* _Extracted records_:
++++++++
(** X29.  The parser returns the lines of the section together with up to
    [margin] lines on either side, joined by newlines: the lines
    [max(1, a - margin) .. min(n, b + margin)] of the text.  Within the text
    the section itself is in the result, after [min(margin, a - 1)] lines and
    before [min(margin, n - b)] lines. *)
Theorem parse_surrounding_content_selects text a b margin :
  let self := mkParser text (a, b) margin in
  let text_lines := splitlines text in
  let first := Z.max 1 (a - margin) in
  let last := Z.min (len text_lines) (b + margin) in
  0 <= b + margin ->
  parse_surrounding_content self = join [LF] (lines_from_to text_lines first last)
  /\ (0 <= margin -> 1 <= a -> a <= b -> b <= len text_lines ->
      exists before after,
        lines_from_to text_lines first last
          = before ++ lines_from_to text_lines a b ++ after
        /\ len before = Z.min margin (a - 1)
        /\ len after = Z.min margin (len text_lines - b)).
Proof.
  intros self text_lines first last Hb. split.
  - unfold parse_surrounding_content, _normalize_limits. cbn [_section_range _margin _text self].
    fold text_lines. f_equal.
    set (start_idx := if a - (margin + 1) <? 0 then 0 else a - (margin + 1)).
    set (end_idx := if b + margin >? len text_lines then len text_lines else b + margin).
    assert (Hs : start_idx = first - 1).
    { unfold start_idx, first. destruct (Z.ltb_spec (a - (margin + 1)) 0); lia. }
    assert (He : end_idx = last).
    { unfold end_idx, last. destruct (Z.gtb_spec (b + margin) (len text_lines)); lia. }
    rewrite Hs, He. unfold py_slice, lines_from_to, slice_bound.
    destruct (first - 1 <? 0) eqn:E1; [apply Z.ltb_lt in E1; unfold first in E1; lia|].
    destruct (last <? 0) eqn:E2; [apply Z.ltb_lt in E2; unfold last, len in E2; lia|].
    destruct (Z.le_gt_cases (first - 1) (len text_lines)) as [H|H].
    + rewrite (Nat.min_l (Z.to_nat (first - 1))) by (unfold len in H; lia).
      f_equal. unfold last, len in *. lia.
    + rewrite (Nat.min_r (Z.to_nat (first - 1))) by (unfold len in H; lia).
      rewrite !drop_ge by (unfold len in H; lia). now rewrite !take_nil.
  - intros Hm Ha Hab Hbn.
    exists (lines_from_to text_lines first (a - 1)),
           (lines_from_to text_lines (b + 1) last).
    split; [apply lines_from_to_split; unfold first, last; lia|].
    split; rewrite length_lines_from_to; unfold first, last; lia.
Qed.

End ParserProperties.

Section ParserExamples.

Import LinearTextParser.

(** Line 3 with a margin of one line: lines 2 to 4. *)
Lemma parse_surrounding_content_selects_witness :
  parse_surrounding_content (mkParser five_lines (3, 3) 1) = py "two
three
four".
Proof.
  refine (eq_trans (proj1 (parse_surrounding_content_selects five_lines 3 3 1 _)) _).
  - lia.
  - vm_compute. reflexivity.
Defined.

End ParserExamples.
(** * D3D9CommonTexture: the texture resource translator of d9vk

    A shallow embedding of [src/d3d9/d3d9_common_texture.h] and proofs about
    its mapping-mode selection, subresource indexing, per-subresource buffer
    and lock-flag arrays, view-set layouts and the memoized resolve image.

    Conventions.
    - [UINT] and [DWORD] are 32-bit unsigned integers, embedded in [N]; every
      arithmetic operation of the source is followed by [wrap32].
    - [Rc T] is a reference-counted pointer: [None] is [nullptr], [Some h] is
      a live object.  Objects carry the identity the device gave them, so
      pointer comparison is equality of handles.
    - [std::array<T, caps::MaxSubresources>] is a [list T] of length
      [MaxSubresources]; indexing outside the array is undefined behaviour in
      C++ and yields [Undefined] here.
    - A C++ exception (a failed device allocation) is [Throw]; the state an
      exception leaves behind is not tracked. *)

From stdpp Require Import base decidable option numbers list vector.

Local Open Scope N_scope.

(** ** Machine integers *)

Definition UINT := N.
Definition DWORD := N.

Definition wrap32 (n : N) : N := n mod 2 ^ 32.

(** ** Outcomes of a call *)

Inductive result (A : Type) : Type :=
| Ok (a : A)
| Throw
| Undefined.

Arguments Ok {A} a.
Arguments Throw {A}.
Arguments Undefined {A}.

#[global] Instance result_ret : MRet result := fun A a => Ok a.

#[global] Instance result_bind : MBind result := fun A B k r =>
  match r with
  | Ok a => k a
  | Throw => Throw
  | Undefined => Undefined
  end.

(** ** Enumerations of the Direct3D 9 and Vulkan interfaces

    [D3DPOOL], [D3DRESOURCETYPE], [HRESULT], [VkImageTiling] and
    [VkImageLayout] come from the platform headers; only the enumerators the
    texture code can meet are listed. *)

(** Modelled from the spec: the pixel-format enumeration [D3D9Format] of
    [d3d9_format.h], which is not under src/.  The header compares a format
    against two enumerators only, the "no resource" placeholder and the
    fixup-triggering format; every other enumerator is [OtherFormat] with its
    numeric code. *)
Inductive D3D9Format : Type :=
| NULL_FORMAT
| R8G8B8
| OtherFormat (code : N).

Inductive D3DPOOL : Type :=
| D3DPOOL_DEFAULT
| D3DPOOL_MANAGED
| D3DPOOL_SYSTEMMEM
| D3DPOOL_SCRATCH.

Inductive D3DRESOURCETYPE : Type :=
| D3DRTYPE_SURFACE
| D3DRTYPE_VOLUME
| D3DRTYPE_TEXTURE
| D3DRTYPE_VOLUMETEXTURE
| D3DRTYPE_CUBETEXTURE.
++++++++
* _What is being asked_:
Filter the records down to the lines that contain the string "OtherFormat", and copy those lines.

* _Exercise response_:
    fixup-triggering format; every other enumerator is [OtherFormat] with its
| OtherFormat (code : N).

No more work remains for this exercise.